Each line of the material that mentions the word "takes" is to be copied.

--- Records supplied ---
=== Begin Enclosure ===

Definition previewDependencyChangeForMcp (principal : McpPrincipal) (input : PreviewDependencyChangeInput) : UM DependencyChange :=
  let guidance := package_guidance (ci_projectId input) (mp_tenantId principal) (ci_ecosystem input) (ci_packageName input) in
  _ ← requireMcpProjectAccess principal (ci_projectId input);
  from_ ← guidance (ci_fromVersion input);
  to_ ← guidance (ci_toVersion input);
  mret {| dc_from := dependency_side (ci_fromVersion input) from_; dc_to := dependency_side (ci_toVersion input) to_;
          dc_policy_status_change := sm_decision from_.2 +:+ "_to_" +:+ sm_decision to_.2;
          dc_outcome := classifyOutcome (sm_decision from_.2) (sm_decision to_.2)
                          (vc_observed_findings_count from_.1) (vc_observed_findings_count to_.1);
          dc_findings_delta := Z.of_nat (vc_observed_findings_count to_.1) - Z.of_nat (vc_observed_findings_count from_.1);
          dc_moves_to_latest := default false (vc_is_latest to_.1);
          dc_matches_known_fix_version := is_version (vc_fix_version from_.1) (ci_toVersion input) |}.

(** ** Explaining a decision (explain-package-decision-service.ts) *)

Record ExplainPackageDecisionInput := { ei_projectId : string; ei_ecosystem : string; ei_packageName : string; ei_version : string }.

Record PackageExplanation := {
  pe_decision : string; pe_reason_code : jsval; pe_reason_summary : string; pe_matched_rule : option string; pe_enforcement_mode : jsval;
  pe_context : PackageVersionContext; pe_preview : PolicyPreviewSummary;
  pe_contributor_context : option (ContributorContextSummary * option connector_status)
}.
(** * Ask CFPB views: link annotation and legacy facet redirects

  A shallow embedding of [annotate_links] and [redirect_ask_search] from
  [cfgov/ask_cfpb/views.py], with the properties of the two routines.

  Python [str] values are modelled as [string]; every character stands for
  one code point below 256. *)

From Stdlib Require Import String Ascii List Bool Arith Lia.
From Stdlib Require Import DecimalString.
Import ListNotations.
Open Scope list_scope.
Open Scope string_scope.

(** ** Python string primitives used by the views *)

Module Py.

(** Truth value of a [str]: only the empty string is falsy. *)
Definition truthy (s : string) : bool :=
  match s with
  | EmptyString => false
  | String _ _ => true
  end.

(** Truth value of a possibly-[None] [str]. *)
Definition truthy_opt (o : option string) : bool :=
  match o with
  | None => false
  | Some s => truthy s
  end.

(** [old] starts at the head of [s]. *)
Fixpoint starts (old s : string) : bool :=
  match old with
  | EmptyString => true
  | String a old' =>
      match s with
      | EmptyString => false
      | String b s' => Ascii.eqb a b && starts old' s'
      end
  end.

(** [sub in s]. *)
Fixpoint contains (sub s : string) : bool :=
  match s with
  | EmptyString => starts sub EmptyString
  | String _ s' => starts sub s || contains sub s'
  end.
(** X18. [Open] writes no file but its temporary file, and the
    destructor removes it: after [Open] and the destructor every file
    other than the temporary one is as it was before, and the temporary
    file, when it has a name, is not there. The temporary file name is
    empty when [Open] failed before the conversion. *)
Theorem open_then_destroy (env : Env) (pszDatasourceName : string)
  (pszGPSBabelDriverNameIn : option string) (papszOpenOptionsIn : list string)
  (st : OGRGPSBabelDataSource) (w : World) :
  fresh st ->
  let out := Open env pszDatasourceName pszGPSBabelDriverNameIn papszOpenOptionsIn st w in
  let st' := snd (fst out) in
  let w' := destroy st' (fst (fst out)) in
  (osTmpFileName st' = "" \/ osTmpFileName st' = temp_name env) /\
  (forall path, path <> osTmpFileName st' ->
     files (fst (fst out)) !! path = files w !! path /\ files w' !! path = files w !! path) /\
  (osTmpFileName st' <> "" -> files w' !! osTmpFileName st' = None).
Proof.
  intros Hfresh out st' w'. unfold w', st', out. clear w' st' out.
  assert (Hdestroy : forall st1 w1,
            files (destroy st1 w1) =
              if string_empty (osTmpFileName st1) then files w1
              else delete (osTmpFileName st1) (files w1)).
  { intros st1 w1. unfold destroy, CloseDependentDatasets.
    destruct (poGPXDS st1); cbn [osTmpFileName set_dataset];
      by destruct (string_empty (osTmpFileName st1)). }
  destruct (open_stages env pszDatasourceName pszGPSBabelDriverNameIn papszOpenOptionsIn
              st w Hfresh)
    as [(w1 & st1 & -> & (Hfiles & _) & Hs) | (f & w2 & st2 & d & file & -> & (Hfiles & _) & Hs & Hd & Hf & _)].
  - cbn [fst snd]. destruct Hs as (Htmp & _). destruct Hfresh as (_ & _ & Hempty & _).
    rewrite Hdestroy, Htmp, Hempty. cbn [string_empty].
    split; [by left|]. split; [by rewrite Hfiles|]. done.
  - pose proof (same_layers_ok 0 st st2 Hs (fresh_layers_ok st Hfresh)) as Hok.
    destruct (open_run_effect env f st2 w2 d file Hd Hf Hok)
      as (Hf2 & _ & _ & _ & Htmp & _).
    rewrite Hdestroy, Htmp. split; [by right|].
    destruct (string_empty (temp_name env)) eqn:He.
    + apply string_empty_iff in He. split.
      { intros path Hp. by rewrite Hf2, Hfiles. }
      done.
    + split.
      { intros path Hp. rewrite lookup_delete_ne by done. by rewrite Hf2, Hfiles. }
      intros _. by rewrite lookup_delete_eq.
Qed.

(** *** The data source name *)

Lemma starts_with_ci_prefix pre s P :
  String.length pre = String.length P -> EQUAL pre P = true ->
  STARTS_WITH_CI (pre ++ s) P = true.
Proof.
  intros Hlen Heq. unfold STARTS_WITH_CI.
  rewrite <- Hlen, substring_prefix, Heq, string_length_app. simpl.
  apply Nat.leb_le. lia.
Qed.

Lemma chars_app a b : chars (a ++ b) = chars a ++ chars b.
Proof. induction a as [|c a IH]; simpl; [done|]. by rewrite IH. Qed.

Lemma length_chars a : length (chars a) = String.length a.
Proof. induction a as [|c a IH]; simpl; [done|]. by rewrite IH. Qed.

Lemma strchr_from_app i la lb c :
  forallb (fun x => negb (Ascii.eqb x c)) la = true ->
  strchr_from i (la ++ c :: lb) c = Some (i + length la)%nat.
Proof.
  revert i. induction la as [|x la IH]; intros i H; simpl.
  - rewrite Ascii.eqb_refl. f_equal. lia.
  - simpl in H. apply andb_prop in H as [Hx Hla].
    apply negb_true_iff in Hx. rewrite Hx, IH by done. f_equal. lia.
Qed.

Lemma strchr_None s c :
  strchr s c = None -> forallb (fun x => negb (Ascii.eqb x c)) (chars s) = true.
Proof.
  unfold strchr. generalize 0%nat. induction (chars s) as [|x l IH]; intros i H; [done|].
  simpl in *. destruct (Ascii.eqb x c); [done|]. simpl. by apply (IH (S i)).
Qed.
Lemma monitor_flag_until_registration_error_witness :
  let r := startup example.env newProjectContext example.projectFile ""
             example.disk in
  let visited :=
    states example.env
      [do_initialize; do_onDeferredInit;
       do_registerFileMonitorCallbacks
         {| onRegistered := Some 1; onRegistrationError := Some 2;
            onMonitoringError := None; onFilesChanged := Some 3;
            onUnregistered := None |}]
      (startup_context (result r)) (finalFs r) in
  Forall (fun st => isMonitoringDirectory st.1 ["/"; "p"] = true /\
                    directory st.1 = ["/"; "p"]) visited /\
  Forall (fun st => forall error,
            isMonitoringDirectory
              (result (fileMonitorRegistrationError st.1 error st.2))
              ["/"; "p"] = false) visited /\
  Forall (fun st => forall handle,
            isMonitoringDirectory
              (result (fileMonitorUnregistered st.1 handle st.2))
              ["/"; "p"] = false) visited.
Proof.
  apply (monitor_flag_until_registration_error example.env newProjectContext
           example.projectFile "" example.disk).
  - reflexivity.
  - repeat constructor.
Defined.

(** * Further properties *)

(** ** The default configuration *)

(** X1: the defaults handed to the project-file loader never carry an empty
    encoding: it is the user's default encoding when that is set and
    "UTF-8" otherwise.  The tab settings are the user's. *)
Theorem defaultConfig_encoding_never_empty env :
  encoding (defaultConfig env) <> "" /\
  (env_defaultEncoding env <> "" ->
   encoding (defaultConfig env) = env_defaultEncoding env) /\
  (env_defaultEncoding env = "" -> encoding (defaultConfig env) = "UTF-8") /\
  useSpacesForTab (defaultConfig env) = env_useSpacesForTab env /\
  numSpacesForTab (defaultConfig env) = env_numSpacesForTab env.
Proof.
  unfold defaultConfig. cbn [encoding useSpacesForTab numSpacesForTab].
  case_bool_decide as He; cbn [negb]; repeat split; done.
Qed.
(** A sink that takes all it is given is written to once for every piece. *)
Lemma copy_chunks_accepted (sink : WriteCloser) (pieces : list string) :
  (forall hist data, wcWrite sink hist data = (Z.of_nat (String.length data), None)) ->
  forall s w,
    copy_chunks (Some sink) pieces s w
    = Val None s (logged_calls (map CallWrite pieces) (active s) w).
Proof.
  intros Hwrite.
  induction pieces as [|piece rest IH]; intros s w; cbn [copy_chunks map]; [reflexivity|].
  unfold bind at 1.
  assert (E : copy_chunk sink piece s w
              = Val None s (logged_call (CallWrite piece) (active s) w)).
  { unfold copy_chunk. unfold_monad. rewrite Hwrite.
    replace (Z.of_nat (String.length piece) <? 0)%Z with false
      by (symmetry; apply Z.ltb_ge; lia).
    rewrite Z.ltb_irrefl, Z.eqb_refl. reflexivity. }
  rewrite E. apply IH.
Qed.

(** X21.  A DATA phase with a sink that takes all of every write and
    closes: the lines before the first line that is a single dot, each
    without one leading dot and ended by a line feed, make the body; the
    sink is given the body in pieces, one write for each piece, in order
    (no write at all when the body is empty), and is then closed; the
    pieces put together are the body, none is empty and none is longer
    than the copy buffer of 32768 bytes.  The reply is thank-you, the
    message handler is cleared, and exactly the body and its terminating
    line have been read: what follows is left to be read as commands. *)
Theorem data_delivers_body (cmd : command) (s : session) (w : world)
        (mh : MessageHandler) (sink : WriteCloser) (ls rest : list string) :
  mHandler s = Some mh ->
  GetDataWriter mh (w_calls w) = (Some sink, None) ->
  hd None (w_writes w) = None ->
  (forall hist data, wcWrite sink hist data = (Z.of_nat (String.length data), None)) ->
  (forall hist, wcClose sink hist = None) ->
  Forall (fun l => l <> ".") ls ->
  w_incoming w = (ls ++ "." :: rest)%list ->
  (exists w',
    handleDATA cmd s w = Val ThankYou (set_mHandler None s) w'
    /\ w_incoming w' = rest
    /\ w_calls w' = (w_calls w ++ data_calls ls)%list
    /\ w_sent w' = (w_sent w
                    ++ [(writer s, "354 Go ahead. End your data with <CR><LF>.<CR><LF>")])%list)
  /\ joined (chunks (body_of ls)) = body_of ls
  /\ Forall (fun piece => piece <> ""
                          /\ (N.of_nat (String.length piece) <= 32768)%N)
            (chunks (body_of ls)).
Proof.
  intros Hm Hsink Hw Hwrite Hclose Hls Hin.
  split; [|split;
           [apply (joined_chunks_from (body_of ls) copy_buffer_size "")
           |apply (chunks_from_sizes (body_of ls) copy_buffer_size "");
            [unfold copy_buffer_size; lia|reflexivity]]].
  rewrite (handleDATA_eq cmd s w mh sink Hm Hsink Hw).
  unfold io_Copy. cbn [w_incoming wrote logged_call]. rewrite Hin.
  rewrite (dotRead_body ls rest Hls). cbn [dot_body dot_terminated dot_rest].
  unfold bind at 1. rewrite (copy_chunks_accepted sink _ Hwrite).
  unfold ret. rewrite Hclose.
  eexists. split; [reflexivity|].
  unfold active. rewrite Hm.
  cbn [w_incoming w_calls w_sent logged_call].
  rewrite logged_calls_calls.
  destruct (logged_calls_rest (map CallWrite (chunks (body_of ls))) true
              (set_incoming rest
                 (wrote (writer s)
                    (fmt_d StatusStartMailInput
                     ++ " Go ahead. End your data with <CR><LF>.<CR><LF>")
                    (logged_call CallGetDataWriter true w)))) as [-> ->].
  repeat split.
  cbn [w_calls set_incoming wrote logged_call]. unfold data_calls.
  rewrite map_map. cbn [app]. rewrite <- !app_assoc. reflexivity.
Qed.
(** What holds of the cache [c] that the history [calls] leads to from a
    new cache of capacity [cap]. *)
Record inv (cap : nat) (calls : list call) (c : LRUCache) : Prop := {
  inv_cap : capacity_ c = cap;
  inv_wf : wf c;
  inv_length : length (cache_items_ c) ≤ cap;
  inv_hist : stores_last_put calls c;
  inv_recency : recency_ordered calls c
}.

(** ** A reference model: the cache as a plain list of pairs

    What a caller can observe of the cache, without nodes, addresses or
    index: the pairs in the order of [cache_items_], most recently used
    first.  The functions below say how each call should change that
    list; the class is proved to do so. *)

(** The value paired with the first occurrence of [k]. *)
Fixpoint assoc (k : K) (es : list (K * V)) : option V :=
  match es with
  | [] => None
  | (k', v) :: es' => if decide (k' = k) then Some v else assoc k es'
  end.

(** The pairs whose key is not [k]. *)
Definition without (k : K) (es : list (K * V)) : list (K * V) :=
  filter (λ e, e.1 ≠ k) es.

Definition model_get (es : list (K * V)) (k : K) : list (K * V) :=
  match assoc k es with
  | Some v => (k, v) :: without k es
  | None => es
  end.

Definition model_put (cap : nat) (es : list (K * V)) (k : K) (v : V)
  : list (K * V) :=
  take cap ((k, v) :: without k es).

Definition model_remove (es : list (K * V)) (k : K) : list (K * V) :=
  without k es.

Definition model_exec (cap : nat) (es : list (K * V)) (o : call)
  : list (K * V) :=
  match o with
  | Get k _ => model_get es k
  | Put k v => model_put cap es k v
  | Remove k => model_remove es k
  | Size => es
  end.

Definition model_run (cap : nat) (es : list (K * V)) (calls : list call)
  : list (K * V) :=
  foldl (model_exec cap) es calls.

(** What [get] hands back to its caller: the flag and the content of
    the out-parameter. *)
Definition get_result (c : LRUCache) (k : K) (value : V) : option (bool * V) :=
  fst <$> get c k value.

(** ** Lemmas on the list operations *)

Lemma extract_app (it : iterator) (kv : K * V) (l1 l2 : list node) :
  it ∉ l1.*1 →
  extract it (l1 ++ (it, kv) :: l2) = Some ((it, kv), l1 ++ l2).
Proof.
  induction l1 as [|[j p] l1 IH]; simpl; intros Hnotin.
  - by rewrite decide_True.
  - apply not_elem_of_cons in Hnotin as [Hne Hnotin].
    rewrite decide_False by done. by rewrite IH.
Qed.

Lemma extract_None (it : iterator) (l : list node) :
  extract it l = None ↔ it ∉ l.*1.
Proof.
  induction l as [|m l IH]; simpl.
  - split; [intros _; apply not_elem_of_nil|done].
  - rewrite not_elem_of_cons. case_decide as Hm.
    + split; [done|]. by intros [Hne _].
    + destruct (extract it l) as [[n' r']|] eqn:Hl; simpl.
      * split; [done|]. intros [_ Hnotin]. by apply IH in Hnotin.
      * split; [|done]. intros _. split; [done|]. by apply IH.
Qed.

Lemma assign_second_app (it : iterator) (k : K) (v0 v : V) (l1 l2 : list node) :
  it ∉ l1.*1 →
  assign_second it v (l1 ++ (it, (k, v0)) :: l2)
  = Some (l1 ++ (it, (k, v)) :: l2).
Proof.
  induction l1 as [|[j p] l1 IH]; simpl; intros Hnotin.
  - by rewrite decide_True.
  - apply not_elem_of_cons in Hnotin as [Hne Hnotin].
    rewrite decide_False by done. by rewrite IH.
Qed.

Lemma fresh_node_fresh (l : list node) : fresh_node l ∉ l.*1.
Proof.
  intros Hin. apply max_list_elem_of_le in Hin. unfold fresh_node in Hin. lia.
Qed.

Lemma pop_back_snoc (l : list node) (n : node) : pop_back (l ++ [n]) = Some l.
Proof.
  unfold pop_back. rewrite removelast_last. by destruct l.
Qed.

Lemma end_prev_snoc (l : list node) (n : node) : end_prev (l ++ [n]) = Some n.
Proof. apply last_snoc. Qed.

(** A node is found by its address where there is one node per address. *)
Lemma NoDup_its_split (l : list node) (it : iterator) (kv : K * V) :
  NoDup (l.*1) → (it, kv) ∈ l →
  ∃ l1 l2, l = l1 ++ (it, kv) :: l2 ∧ (it ∉ l1.*1) ∧ (it ∉ l2.*1).
Proof.
  intros Hnd Hin. apply list_elem_of_split in Hin as (l1 & l2 & ->).
  exists l1, l2. split; [done|].
  rewrite fmap_app, fmap_cons in Hnd. simpl in Hnd.
  apply NoDup_app in Hnd as (_ & Hdisj & Hnd2).
  apply NoDup_cons in Hnd2 as [Hn2 _]. split; [|done].
  intros Hin1. apply (Hdisj _ Hin1). by left.
Qed.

=== End Enclosure ===

--- Answer for this exercise ---
(** A sink that takes all it is given is written to once for every piece. *)
(** X21.  A DATA phase with a sink that takes all of every write and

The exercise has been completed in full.